# Task to complete
Every line of the material below is to be printed again exactly.

# Input for this task
(** * The M&A daily report pipeline of [bg_report_html_pdf.py]

    A shallow embedding of the data-transformation core of the script
    ([DataProcessor.process], [DataProcessor.analyze],
    [ReportGenerator.generate*] and [main]) together with the Python
    built-ins the code relies on, followed by the properties that the
    natural-language specification states about them.

    Conventions.
    - A Python [str] is a list of Unicode code points ([pystr]); string
      literals of the script are written as UTF-8 Rocq strings and decoded
      by [lit].
    - A Python [float] is a sign, a mantissa and a binary exponent
      ([FFin neg m e] is [(-1)^neg * m * 2^e]) or one of the special values;
      parsing, conversion from [int], [repr] and the [,.2f] format are
      computed exactly over [Z].
    - [dict] objects built by the script live in a heap and are referred to
      by address, so that aliasing and [copy] are visible.
    - Python exceptions are the [Raise] results of an error-and-state monad. *)

From Stdlib Require Import ZArith List String Ascii Lia Bool.
From stdpp Require Import base option list gmap.
Import ListNotations.

Local Open Scope Z_scope.

(* ===================================================================== *)
(** ** Python strings                                                     *)
(* ===================================================================== *)

Module PyStr.

(** A string is the sequence of its code points. *)
Definition pystr := list Z.

(** Decoding of the UTF-8 bytes of a source literal. *)
Fixpoint utf8_decode (bs : list Z) : pystr :=
  match bs with
  | [] => []
  | b :: r =>
      if b <? 128 then b :: utf8_decode r
      else if b <? 224 then
        match r with
        | b1 :: r' => ((b - 192) * 64 + (b1 - 128)) :: utf8_decode r'
        | _ => []
        end
      else if b <? 240 then
        match r with
        | b1 :: b2 :: r' =>
            ((b - 224) * 4096 + (b1 - 128) * 64 + (b2 - 128)) :: utf8_decode r'
        | _ => []
        end
      else
        match r with
        | b1 :: b2 :: b3 :: r' =>
            ((b - 240) * 262144 + (b1 - 128) * 4096 + (b2 - 128) * 64 + (b3 - 128))
              :: utf8_decode r'
        | _ => []
        end
  end.

Definition bytes_of (s : string) : list Z :=
  map (fun a => Z.of_N (N_of_ascii a)) (list_ascii_of_string s).

(** [lit "..."] is the Python string written "..." in the script. *)
Definition lit (s : string) : pystr := utf8_decode (bytes_of s).

Definition str_eqb (a b : pystr) : bool := bool_decide (a = b).

Definition in_range (lo hi c : Z) : bool := (lo <=? c) && (c <=? hi).

(** [str.isspace] on one code point (Unicode 14 as shipped with CPython 3.11). *)
Definition py_isspace (c : Z) : bool :=
  in_range 9 13 c || in_range 28 32 c || (c =? 133) || (c =? 160)
  || (c =? 5760) || in_range 8192 8202 c || (c =? 8232) || (c =? 8233)
  || (c =? 8239) || (c =? 8287) || (c =? 12288).

Fixpoint lstrip (s : pystr) : pystr :=
  match s with
  | c :: r => if py_isspace c then lstrip r else s
  | [] => []
  end.

Definition rstrip (s : pystr) : pystr := rev (lstrip (rev s)).

(** [s.strip()] *)
Definition strip (s : pystr) : pystr := rstrip (lstrip s).

(** [str.lower] on one code point.  ASCII capitals are shifted; of all other
    code points only U+212A (KELVIN SIGN) and U+0130 (capital dotted I)
    lower to something containing an ASCII letter.  The remaining case
    mappings send non-ASCII letters to non-ASCII letters and are left as the
    identity here. *)
Definition lower_cp (c : Z) : pystr :=
  if in_range 65 90 c then [c + 32]
  else if c =? 8490 then [107]
  else if c =? 304 then [105; 775]
  else [c].

(** [s.lower()] *)
Definition lower (s : pystr) : pystr := flat_map lower_cp s.

(** [s[:n]] *)
Definition slice_to (n : nat) (s : pystr) : pystr := firstn n s.

Fixpoint is_prefix (p s : pystr) : bool :=
  match p, s with
  | [], _ => true
  | _ :: _, [] => false
  | a :: p', b :: s' => (a =? b) && is_prefix p' s'
  end.

(** [kw in s] for strings: substring search. *)
Fixpoint contains (kw s : pystr) : bool :=
  is_prefix kw s
  || match s with
     | [] => false
     | _ :: r => contains kw r
     end.

(** Decimal digits of a non-negative integer, most significant first. *)
Fixpoint digits_aux (fuel : nat) (n : Z) (acc : pystr) : pystr :=
  match fuel with
  | O => acc
  | S f =>
      let acc' := (48 + n mod 10) :: acc in
      if n <? 10 then acc' else digits_aux f (n / 10) acc'
  end.

Definition digits_of (n : Z) : pystr :=
  digits_aux (S (Z.to_nat (Z.log2 n))) n [].

(** [str(n)] for an [int]. *)
Definition str_of_int (n : Z) : pystr :=
  if n <? 0 then 45 :: digits_of (- n) else digits_of n.

(** Digits separated by commas in groups of three, as done by the [,]
    format option; the argument of [group_rev] is least significant first. *)
Fixpoint group_rev (l : pystr) : pystr :=
  match l with
  | a :: b :: c :: ((_ :: _) as r) => a :: b :: c :: 44 :: group_rev r
  | _ => l
  end.

Definition group3 (ds : pystr) : pystr := rev (group_rev (rev ds)).

End PyStr.
Export PyStr.

(* ===================================================================== *)
(** ** Python floats                                                      *)
(* ===================================================================== *)

Module PyFloat.

(** [FFin neg m e] denotes [(-1)^neg * m * 2^e]. *)
Inductive pyfloat : Type :=
  | FNan
  | FInf (neg : bool)
  | FFin (neg : bool) (m : N) (e : Z).

(** [a / b] rounded to the nearest integer, ties to even ([0 <= a], [0 < b]). *)
Definition div_half_even (a b : Z) : Z :=
  let q := a / b in
  let r := a mod b in
  if (b <? 2 * r) || ((2 * r =? b) && Z.odd q) then q + 1 else q.

(** [floor (log2 (n / d))] for positive [n] and [d]. *)
Definition ilog2 (n d : Z) : Z :=
  let l := Z.log2 n - Z.log2 d in
  if 0 <=? l
  then (if d * 2 ^ l <=? n then l else l - 1)
  else (if d <=? n * 2 ^ (- l) then l else l - 1).

(** The binary64 number nearest to [n / d] (ties to even), as mantissa and
    exponent; [None] when the rounded value does not fit (overflow). *)
Definition round_to_double (n d : Z) : option (Z * Z) :=
  if n =? 0 then Some (0, 0)
  else
    let e := Z.max (ilog2 n d - 52) (-1074) in
    let m := if 0 <=? e then div_half_even n (d * 2 ^ e)
             else div_half_even (n * 2 ^ (- e)) d in
    if (0 <=? e) && (2 ^ 1024 <=? m * 2 ^ e) then None else Some (m, e).

(** [float(n)] for an [int]: [None] stands for [OverflowError]. *)
Definition float_of_int (n : Z) : option pyfloat :=
  match round_to_double (Z.abs n) 1 with
  | Some (m, e) => Some (FFin (n <? 0) (Z.to_N m) e)
  | None => None
  end.

(** *** [float(s)] for a string *)

(** First code point of each block of ten decimal digits (category Nd). *)
Definition nd_zeros : list Z :=
  [48; 1632; 1776; 1984; 2406; 2534; 2662; 2790; 2918; 3046; 3174; 3302;
   3430; 3558; 3664; 3792; 3872; 4160; 4240; 6112; 6160; 6470; 6608; 6784;
   6800; 6992; 7088; 7232; 7248; 42528; 43216; 43264; 43472; 43504; 43600;
   44016; 65296; 66720; 68912; 69734; 69872; 69942; 70096; 70384; 70736;
   70864; 71248; 71360; 71472; 71904; 72016; 72784; 73040; 73120; 92768;
   92864; 93008; 120782; 120792; 120802; 120812; 120822; 123200; 123632;
   125264; 130032].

# Exercise output
(** * The M&A daily report pipeline of [bg_report_html_pdf.py]

    A shallow embedding of the data-transformation core of the script
    ([DataProcessor.process], [DataProcessor.analyze],
    [ReportGenerator.generate*] and [main]) together with the Python
    built-ins the code relies on, followed by the properties that the
    natural-language specification states about them.

    Conventions.
    - A Python [str] is a list of Unicode code points ([pystr]); string
      literals of the script are written as UTF-8 Rocq strings and decoded
      by [lit].
    - A Python [float] is a sign, a mantissa and a binary exponent
      ([FFin neg m e] is [(-1)^neg * m * 2^e]) or one of the special values;
      parsing, conversion from [int], [repr] and the [,.2f] format are
      computed exactly over [Z].
    - [dict] objects built by the script live in a heap and are referred to
      by address, so that aliasing and [copy] are visible.
    - Python exceptions are the [Raise] results of an error-and-state monad. *)

From Stdlib Require Import ZArith List String Ascii Lia Bool.
From stdpp Require Import base option list gmap.
Import ListNotations.

Local Open Scope Z_scope.

(* ===================================================================== *)
(** ** Python strings                                                     *)
(* ===================================================================== *)

Module PyStr.

(** A string is the sequence of its code points. *)
Definition pystr := list Z.

(** Decoding of the UTF-8 bytes of a source literal. *)
Fixpoint utf8_decode (bs : list Z) : pystr :=
  match bs with
  | [] => []
  | b :: r =>
      if b <? 128 then b :: utf8_decode r
      else if b <? 224 then
        match r with
        | b1 :: r' => ((b - 192) * 64 + (b1 - 128)) :: utf8_decode r'
        | _ => []
        end
      else if b <? 240 then
        match r with
        | b1 :: b2 :: r' =>
            ((b - 224) * 4096 + (b1 - 128) * 64 + (b2 - 128)) :: utf8_decode r'
        | _ => []
        end
      else
        match r with
        | b1 :: b2 :: b3 :: r' =>
            ((b - 240) * 262144 + (b1 - 128) * 4096 + (b2 - 128) * 64 + (b3 - 128))
              :: utf8_decode r'
        | _ => []
        end
  end.

Definition bytes_of (s : string) : list Z :=
  map (fun a => Z.of_N (N_of_ascii a)) (list_ascii_of_string s).

(** [lit "..."] is the Python string written "..." in the script. *)
Definition lit (s : string) : pystr := utf8_decode (bytes_of s).

Definition str_eqb (a b : pystr) : bool := bool_decide (a = b).

Definition in_range (lo hi c : Z) : bool := (lo <=? c) && (c <=? hi).

(** [str.isspace] on one code point (Unicode 14 as shipped with CPython 3.11). *)
Definition py_isspace (c : Z) : bool :=
  in_range 9 13 c || in_range 28 32 c || (c =? 133) || (c =? 160)
  || (c =? 5760) || in_range 8192 8202 c || (c =? 8232) || (c =? 8233)
  || (c =? 8239) || (c =? 8287) || (c =? 12288).

Fixpoint lstrip (s : pystr) : pystr :=
  match s with
  | c :: r => if py_isspace c then lstrip r else s
  | [] => []
  end.

Definition rstrip (s : pystr) : pystr := rev (lstrip (rev s)).

(** [s.strip()] *)
Definition strip (s : pystr) : pystr := rstrip (lstrip s).

(** [str.lower] on one code point.  ASCII capitals are shifted; of all other
    code points only U+212A (KELVIN SIGN) and U+0130 (capital dotted I)
    lower to something containing an ASCII letter.  The remaining case
    mappings send non-ASCII letters to non-ASCII letters and are left as the
    identity here. *)
Definition lower_cp (c : Z) : pystr :=
  if in_range 65 90 c then [c + 32]
  else if c =? 8490 then [107]
  else if c =? 304 then [105; 775]
  else [c].

(** [s.lower()] *)
Definition lower (s : pystr) : pystr := flat_map lower_cp s.

(** [s[:n]] *)
Definition slice_to (n : nat) (s : pystr) : pystr := firstn n s.

Fixpoint is_prefix (p s : pystr) : bool :=
  match p, s with
  | [], _ => true
  | _ :: _, [] => false
  | a :: p', b :: s' => (a =? b) && is_prefix p' s'
  end.

(** [kw in s] for strings: substring search. *)
Fixpoint contains (kw s : pystr) : bool :=
  is_prefix kw s
  || match s with
     | [] => false
     | _ :: r => contains kw r
     end.

(** Decimal digits of a non-negative integer, most significant first. *)
Fixpoint digits_aux (fuel : nat) (n : Z) (acc : pystr) : pystr :=
  match fuel with
  | O => acc
  | S f =>
      let acc' := (48 + n mod 10) :: acc in
      if n <? 10 then acc' else digits_aux f (n / 10) acc'
  end.

Definition digits_of (n : Z) : pystr :=
  digits_aux (S (Z.to_nat (Z.log2 n))) n [].

(** [str(n)] for an [int]. *)
Definition str_of_int (n : Z) : pystr :=
  if n <? 0 then 45 :: digits_of (- n) else digits_of n.

(** Digits separated by commas in groups of three, as done by the [,]
    format option; the argument of [group_rev] is least significant first. *)
Fixpoint group_rev (l : pystr) : pystr :=
  match l with
  | a :: b :: c :: ((_ :: _) as r) => a :: b :: c :: 44 :: group_rev r
  | _ => l
  end.

Definition group3 (ds : pystr) : pystr := rev (group_rev (rev ds)).

End PyStr.
Export PyStr.

(* ===================================================================== *)
(** ** Python floats                                                      *)
(* ===================================================================== *)

Module PyFloat.

(** [FFin neg m e] denotes [(-1)^neg * m * 2^e]. *)
Inductive pyfloat : Type :=
  | FNan
  | FInf (neg : bool)
  | FFin (neg : bool) (m : N) (e : Z).

(** [a / b] rounded to the nearest integer, ties to even ([0 <= a], [0 < b]). *)
Definition div_half_even (a b : Z) : Z :=
  let q := a / b in
  let r := a mod b in
  if (b <? 2 * r) || ((2 * r =? b) && Z.odd q) then q + 1 else q.

(** [floor (log2 (n / d))] for positive [n] and [d]. *)
Definition ilog2 (n d : Z) : Z :=
  let l := Z.log2 n - Z.log2 d in
  if 0 <=? l
  then (if d * 2 ^ l <=? n then l else l - 1)
  else (if d <=? n * 2 ^ (- l) then l else l - 1).

(** The binary64 number nearest to [n / d] (ties to even), as mantissa and
    exponent; [None] when the rounded value does not fit (overflow). *)
Definition round_to_double (n d : Z) : option (Z * Z) :=
  if n =? 0 then Some (0, 0)
  else
    let e := Z.max (ilog2 n d - 52) (-1074) in
    let m := if 0 <=? e then div_half_even n (d * 2 ^ e)
             else div_half_even (n * 2 ^ (- e)) d in
    if (0 <=? e) && (2 ^ 1024 <=? m * 2 ^ e) then None else Some (m, e).

(** [float(n)] for an [int]: [None] stands for [OverflowError]. *)
Definition float_of_int (n : Z) : option pyfloat :=
  match round_to_double (Z.abs n) 1 with
  | Some (m, e) => Some (FFin (n <? 0) (Z.to_N m) e)
  | None => None
  end.

(** *** [float(s)] for a string *)

(** First code point of each block of ten decimal digits (category Nd). *)
Definition nd_zeros : list Z :=
  [48; 1632; 1776; 1984; 2406; 2534; 2662; 2790; 2918; 3046; 3174; 3302;
   3430; 3558; 3664; 3792; 3872; 4160; 4240; 6112; 6160; 6470; 6608; 6784;
   6800; 6992; 7088; 7232; 7248; 42528; 43216; 43264; 43472; 43504; 43600;
   44016; 65296; 66720; 68912; 69734; 69872; 69942; 70096; 70384; 70736;
   70864; 71248; 71360; 71472; 71904; 72016; 72784; 73040; 73120; 92768;
   92864; 93008; 120782; 120792; 120802; 120812; 120822; 123200; 123632;
   125264; 130032].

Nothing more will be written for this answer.